WORK ITEM:
Tally the lines in the listing below that include "detaching". Answer with the count and nothing more.

DATASET:
--------------------
(* ===== verification/TransfersInvariant.v ===== *)
(** The wallet's container of transfers keeps its invariant: theorems about
    [TransfersContainer].

    The state is consistent after every operation: unlock jobs are those of the
    available transfers, one transfer at most of each key image is visible, and
    the transfers belong to the transactions listed.  Adding and deleting an
    unconfirmed transaction cancel out, and detaching leaves nothing of the
    detached blocks. *)
From S2P Require Import Prelude CryptoNote Currency TransactionApi TransfersContainer.

(** * Visibility *)

Notation image ki := (DescriptorKey ki).

Lemma has_lookup (d : SpentOutputDescriptor) (m : transfers) (k : TransactionOutputKey) :
  has_descriptor d m !! k = (o ← m !! k; if descriptor_matches d (info o) then Some o else None).
Proof.
  unfold has_descriptor. rewrite map_lookup_filter. destruct (m !! k) as [o|]; [|done]. cbn.
  destruct (descriptor_matches d (info o)) eqn:E; [by rewrite option_guard_True|by rewrite option_guard_False].
Qed.
Lemma spent_has_lookup (d : SpentOutputDescriptor) (m : spent_transfers) (k : TransactionOutputKey) :
  spent_has_descriptor d m !! k = (s ← m !! k; if descriptor_matches d (info (spent_output s)) then Some s else None).
Proof.
  unfold spent_has_descriptor. rewrite map_lookup_filter. destruct (m !! k) as [o|]; [|done]. cbn.
  destruct (descriptor_matches d _) eqn:E; [by rewrite option_guard_True|by rewrite option_guard_False].
Qed.
(* ===== verification/TransfersTheory.v ===== *)
(** What the wallet can rely on in [TransfersContainer]: the invariant holds in
    every state, adding and deleting an unconfirmed transaction cancel out,
    detaching blocks leaves nothing of them, and no key image is counted twice in
    a balance. *)
From S2P Require Import Prelude CryptoNote Currency TransactionApi TransfersContainer TransfersInvariant.

Section Theory.
Context {B : BuildConfig}.
Variable age : Z.

(** * Deleting an unconfirmed transaction *)

Lemma listed_unique ts h z z' : NoDup (map tx_hash ts) -> listed ts h z -> listed ts h z' -> z = z'.
Proof.
  intros HN (t & Ht & <- & <-) (u & Hu & E & <-). f_equal.
  apply list_elem_of_lookup in Ht as [i Hi], Hu as [j Hj].
  assert (i = j) as <-.
  { eapply (NoDup_lookup _ i j (tx_hash t) HN); rewrite list_lookup_fmap; [by rewrite Hi|by rewrite Hj; cbn; rewrite E]. }
  congruence.
Qed.

(** The outputs of an unconfirmed transaction are not spent. *)
Lemma unconfirmed_unspent c t :
  container_inv age c -> t ∈ m_transactions c -> tx_blockHeight t = UNCONFIRMED ->
  forall k s, m_spentTransfers c !! k = Some s -> fst k <> tx_hash t.
Proof.
  intros [[HN _] [HI _]] Ht Hu k s Hs E. destruct (ci_confirmed _ _ _ _ HI k (spent_output s)) as (_ & H1 & _ & H2); [right; eauto|].
  destruct H1. rewrite E in H2. eapply listed_unique; [exact HN|exact H2|]. by exists t.
Qed.

Lemma deleteUnconfirmedTransaction_spec c h t :
  container_inv age c -> find_transaction h (m_transactions c) = Some t -> tx_blockHeight t = UNCONFIRMED ->
  exists c1, deleteUnconfirmedTransaction age c h = Ok (true, with_transactions (erase_transaction h (m_transactions c)) c1) /\
    frame h c c1 /\ forgotten h c1 /\ inv age (m_transactions c) (m_transactions c) c1.
Proof.
  intros HC Ef Hu. destruct (find_transaction_Some _ _ _ Ef) as [Ht <-].
  destruct (deleteTransactionTransfers_spec age _ _ c (tx_hash t) (proj2 HC)) as (c1 & E1 & HI1 & HF1 & _ & HG).
  { by apply unconfirmed_unspent. }
  exists c1. split_and!; try done. unfold deleteUnconfirmedTransaction. rewrite Ef, Hu. cbn [negb Z.eqb]. rewrite Z.eqb_refl. cbn [negb].
  rewrite E1. cbn [mbind outcome_bind]. by rewrite (fr_transactions _ _ _ HF1).
Qed.
(** C20.  One round of synchronization brings every wallet to the node's chain:
    when the wallets are on comparable chains of linked blocks, whatever fork of
    the node's chain that is, then after a round without error every wallet agrees
    with the node's main chain up to the end of the node's answer, the wallets
    that were changed know exactly that part of it, and every wallet has processed
    exactly the blocks it knows.  When the wallets follow the node already the
    answer goes at least 127 blocks beyond the shortest wallet, or to the end of
    the chain: the rounds reach it. *)
Theorem sync_round (consumers consumers' : list (T * SynchronizationState)) (local timestamp start current full : Z) (known : list (list Z))
    (st : SynchronizationStart) (entries : list BlockShortInfo) (bs : list CompleteBlock) (r : UpdateConsumersResult) :
  consumers <> [] -> Forall coherent consumers -> Forall (fun p => known_size p.2 /\ chained parent (m_blockchain p.2)) consumers ->
  (forall p q, p ∈ consumers -> q ∈ consumers -> comparable (m_blockchain p.2) (m_blockchain q.2)) -> 0 <= local < UINT32_MAX ->
  getCommonHistory consumers local = (Some (Ok known), st) ->
  queryBlocksLite m_currency bc known timestamp = Ok (Some (start, current, full, entries)) ->
  map cb_blockHash bs = map bs_blockId entries -> (forall i b, bs !! i = Some b -> good_block b (start + Z.of_nat i)) ->
  updateConsumers {| startHeight := start; blocks := map bs_blockId entries |} bs false consumers = Ok (r, consumers') ->
  let e := Z.to_nat (start + zlen entries) in
  Forall coherent consumers' /\
  (r <> errorOccurred ->
     Forall2 (fun p p' => take e (m_blockchain p'.2) = take e hashes /\ (p'.2 = p.2 \/ m_blockchain p'.2 = take e hashes)) consumers consumers') /\
  (Forall (fun p => m_blockchain p.2 `prefix_of` hashes /\ zlen (m_blockchain p.2) <= local + 1) consumers ->
     exists p, p ∈ consumers /\ Forall (fun q => zlen (m_blockchain p.2) <= zlen (m_blockchain q.2)) consumers /\
       Z.min (zlen hashes) (zlen (m_blockchain p.2) + 127) <= start + zlen entries).
Proof.
  intros Hne HCo HK Hcmp Hl Eh Eq Hids Hgood Eu e.
  assert (HKs : Forall (fun p => known_size p.2) consumers) by (eapply Forall_impl; [exact HK|]; by intros p [? _]).
  destruct (history_spec consumers local known st HKs Hne Eh) as (s & Hin & Hmin & Es).
  apply list_elem_of_fmap in Hin as (p & -> & Hp). rewrite Forall_forall in HK. destruct (HK p Hp) as [Hps Hpc].
  destruct (query_spec m_currency g bc HC Hsize bs_blockId id_entry (lite_entry bc timestamp) known timestamp start current full entries) as (_ & Hst & Hfs & (h & Hh & Hhs) & Hlen & Hent);
    [done| |exact Eq|].
  { intros b en E. unfold lite_entry in E. apply bind_Ok in E as (id & -> & E). destruct (timestamp <=? _); [|by injection E as <-].
    apply bind_Ok in E as ([txs missed] & _ & E). by apply bind_Ok in E as (infos & _ & [= <-]). }
  fold hashes in Hhs, Hent. destruct (common_start p.2 known start h local Hps Hl Hpc Es Hh Hhs ltac:(lia)) as [Hlt Htake].
  pose proof (hashes_length g bc HC) as Hhl. fold hashes in Hhl.
  assert (Hzent : zlen (map bs_blockId entries) = zlen entries) by (unfold zlen; by rewrite length_map).
  assert (Hend : start + zlen entries <= zlen hashes).
  { apply (f_equal length) in Hent. rewrite length_map, length_take, length_drop in Hent. unfold zlen in *. lia. }
  destruct (updateConsumers_spec {| startHeight := start; blocks := map bs_blockId entries |} bs) with (smth := false) (consumers := consumers) (r := r) (consumers' := consumers') as [HCo' HF];
    [done|exact Hgood|cbn; lia|cbn; unfold UINT32_MAX; lia|done| |exact Eu|].
  { rewrite Forall_forall in Hmin |- *. intros q Hq. cbn. specialize (Hmin q Hq). destruct (HK q Hq) as [Hqs _]. unfold known_size in Hqs.
    change (2 ^ 31) with 2147483648 in Hqs. change (2 ^ 32) with 4294967296. lia. }
  split_and!; [done| |].
  - intros Hr. specialize (HF Hr). cbn [startHeight blocks] in HF. rewrite Hzent in HF. fold e in HF.
    assert (HT : Forall (fun q => overlay (m_blockchain q.2) {| startHeight := start; blocks := map bs_blockId entries |} = take e hashes) consumers).
    { rewrite Forall_forall in Hmin |- *. intros q Hq. unfold e. rewrite <- Hzent. apply take_overlay; [lia| |by rewrite length_map].
      rewrite <- Htake. apply comparable_take; [by apply Hcmp|specialize (Hmin q Hq); unfold zlen in *; lia|unfold zlen in *; lia]. }
    clear -HF HT. induction HF as [|q q' l l' [H1 H2] HF IH]; [constructor|]. apply Forall_cons in HT as [Hq HT]. constructor; [|by apply IH].
    rewrite Hq in H1, H2. done.
  - intros HPre. exists p. split_and!; [done|done|]. rewrite Forall_forall in HPre. destruct (HPre p Hp) as [Hpp Hpl].
    pose proof (tip_start p.2 local known start Hps Hpl Hl Hpp Es Hfs). lia.
Qed.
End Round.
--------------------
OUTPUT BELOW:
2